I was born in Durban in 1958, where my father was a dance teacher for Arthur Murray's. With the exception of my paternal grandfather, who was an English seaman who married a South African woman, my South African roots go deep, and some of my ancestors were amongst the earliest people from Europe to set foot here. I have Dutch, French, German, Swedish, Danish, Norwegian, Indian, Indonesian and possibly Madagascan, as well as English and Irish (including Manx and Channel Island ancestors. I haven't been able to prove Scottish yet, but hey, Grant has to be Scottish at some point. Among my forebears are slaves and slave-owners, the owners of huge wine farms at the Cape, and dismally poor mineworkers and sailors in the slums of Liverpool, and agricultural laborers in Dorset. Quite a mix. I have Voortrekkers and prospectors, but not a single 1820 Settler to be found. So, just to make sure my sons have a good mixture, I married a man whose ancestry is overwhelmingly 1820 Settler, who grew up in the Transkei and speaks fluent isiXhosa! Working on his tree has fueled my interest in the history of the Eastern Cape.

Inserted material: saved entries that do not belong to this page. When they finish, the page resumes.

(* ===== verification/AddressSpace.v ===== *)
(** * The address space of a program

    What [Memory] (Memory.v) does below the kernel: pages of a program are backed one by one,
    and a page table is made where there is none. Loaders (Elf.v, Pe.v) use it through the
    interface [UserSpace], which it is shown to implement; the bytes of a program are those of
    the frames that its pages lead to. *)
From S2P Require Import Prelude BitArray Scan Physical Paging Memory Buffers Elf.

(** ** Entries *)

(** The entry of page [p], whether it leads to a frame, and to which. *)
Definition entry (s : mmu) (p : Z) : Z := pread s (pt_address s (p * PAGE_SIZE)).
Definition page_present (s : mmu) (p : Z) : bool := pd_present s (p / 1024) && truthy (pte_present (entry s p)).
Definition frame_at (s : mmu) (p : Z) : Z := pte_frame (entry s p).

(** Pages outside the window of the tables. *)
Definition window_page : Z := 1023 * 1024.

Lemma PDE_of_page p : GET_PDE_INDEX (p * PAGE_SIZE) = p / 1024.
Proof. by rewrite PDE_page, page_of_base. Qed.

Lemma PTE_of_page p : GET_PTE_INDEX (p * PAGE_SIZE) = p mod 1024.
Proof. by rewrite PTE_page, page_of_base. Qed.

Lemma page_address_range p : 0 <= p < 2 ^ 20 -> 0 <= p * PAGE_SIZE < 2 ^ 32.
Proof. change PAGE_SIZE with 4096. lia. Qed.

Lemma pt_address_page s p : pt_address s (p * PAGE_SIZE) = table_of s (p / 1024) * PAGE_SIZE + 4 * (p mod 1024).
Proof. unfold pt_address. by rewrite PDE_of_page, PTE_of_page. Qed.

Section entries.
Context (s : mmu) (Hwf : paging_wf s).

Lemma translate_entry p off :
  0 <= p < 2 ^ 20 -> 0 <= off < PAGE_SIZE ->
  translate s (p * PAGE_SIZE + off) = if page_present s p then Done (frame_at s p * PAGE_SIZE + off) else Fault.
Proof.
  intros Hp Ho. assert (Hv : 0 <= p * PAGE_SIZE + off < 2 ^ 32) by (change PAGE_SIZE with 4096 in *; lia).
  rewrite translate_walk by done. unfold page_present, frame_at, entry.
  assert (Epd : GET_PDE_INDEX (p * PAGE_SIZE + off) = p / 1024) by (rewrite PDE_page, page_of_address by done; done).
  assert (Ept : pt_address s (p * PAGE_SIZE + off) = pt_address s (p * PAGE_SIZE)).
  { rewrite pt_address_page. unfold pt_address. rewrite Epd, PTE_page, page_of_address by done. done. }
  assert (Eoff : GET_OFFSET (p * PAGE_SIZE + off) = off).
  { rewrite GET_OFFSET_mod. change PAGE_SIZE with 4096 in *. zdiv. }
  rewrite Epd, Ept, Eoff. by destruct (pd_present s (p / 1024)).
Qed.

Lemma mapped_entry p : 0 <= p < 2 ^ 20 -> mapped s (p * PAGE_SIZE) = page_present s p.
Proof.
  intros Hp. unfold mapped. rewrite <- (Z.add_0_r (p * PAGE_SIZE)), translate_entry by (done || change PAGE_SIZE with 4096; lia).
  by destruct (page_present s p).
Qed.

(** Writing the entry of a page that has a table. *)
Section set_entry.
Context (q w : Z) (Hq : 0 <= q < window_page) (Hp : pd_present s (q / 1024) = true).
Abbreviation s' := (pwrite s (pt_address s (q * PAGE_SIZE)) w).

Lemma set_entry_hyps :
  0 <= q * PAGE_SIZE < 2 ^ 32 /\ GET_PDE_INDEX (q * PAGE_SIZE) <> RECURSIVE_ENTRY /\
  pd_present s (GET_PDE_INDEX (q * PAGE_SIZE)) = true.
Proof.
  rewrite PDE_of_page. split; [apply page_address_range; unfold window_page in Hq; lia|]. split; [|done].
  unfold window_page, RECURSIVE_ENTRY, NUMBER_OF_PAGE_DIRECOTRY_ENTRIES in *. zdiv.
Qed.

We moved to Johannesburg when I was very young and I grew up in Hillbrow. When I was sixteen my mother remarried and we moved to Cape Town where I completed High School at Milnerton High School. I lived in Cape Town until 1984 when my then-finance convinced me to move to the Eastern Cape where we lived first in King William's Town and then in East London.
I have always had a fascination for history and family history. As a child I become interested in my family history as my Great-grandfather was George Walker who was one of the claimants to discovering the main reef of the Witwatersrand. I grew up with stories of early Johannesburg and how my Great-grandmother was in a concentration camp while her husband and sons were transport riders for the British. Somehow their marriage survived and they went on to have a huge brood of children and grandchildren. My grandfather told me stories of the time when he was on the HMS Rodney and they were sent in search of the Bismarck, and that he was in charge of the big guns that fired the first salvo which eventually sank the German battleship.
I have a B.A. Honours, in History and in my final year wrote a [short research paper] that has gained some recognition. Because I found the first legislated urban segregation in South Africa it is fairly widely cited.
After a brief confusion of wanting to be a Chartered Accountant, and spending two miserable years pursuing a B.Com I ended up, more or less by accident, as a teacher. Not only did I enjoy that, it turned out I was reasonably good at it too. Then I had my two sons and got drawn into Montessori education which trapped me. I started a small school which ran for ten years, then got into supporting Montessori school leaders.
Now I am an almost retired Montessori consultant (I do run off to interesting places every now and so often) putting most of my energy into researching family history rather than trying to find the best ways to help children learn to read.
My little private project has become a passion after discovering WikiTree and meeting some rather amazing and kind people here. I now spend most days working on the various profiles I manage and dipping into some that aren't even in my own trees.
Born: 23 October 1958, Durban.  Baptised: 28 December 1958. St Aidans, Yeoville, Johannesburg. Parents abode at the time: 33 Colchester House, Smith St. Durban. Sponsors Mona Grant, James Clement Grant and Constance Evelyn Perks.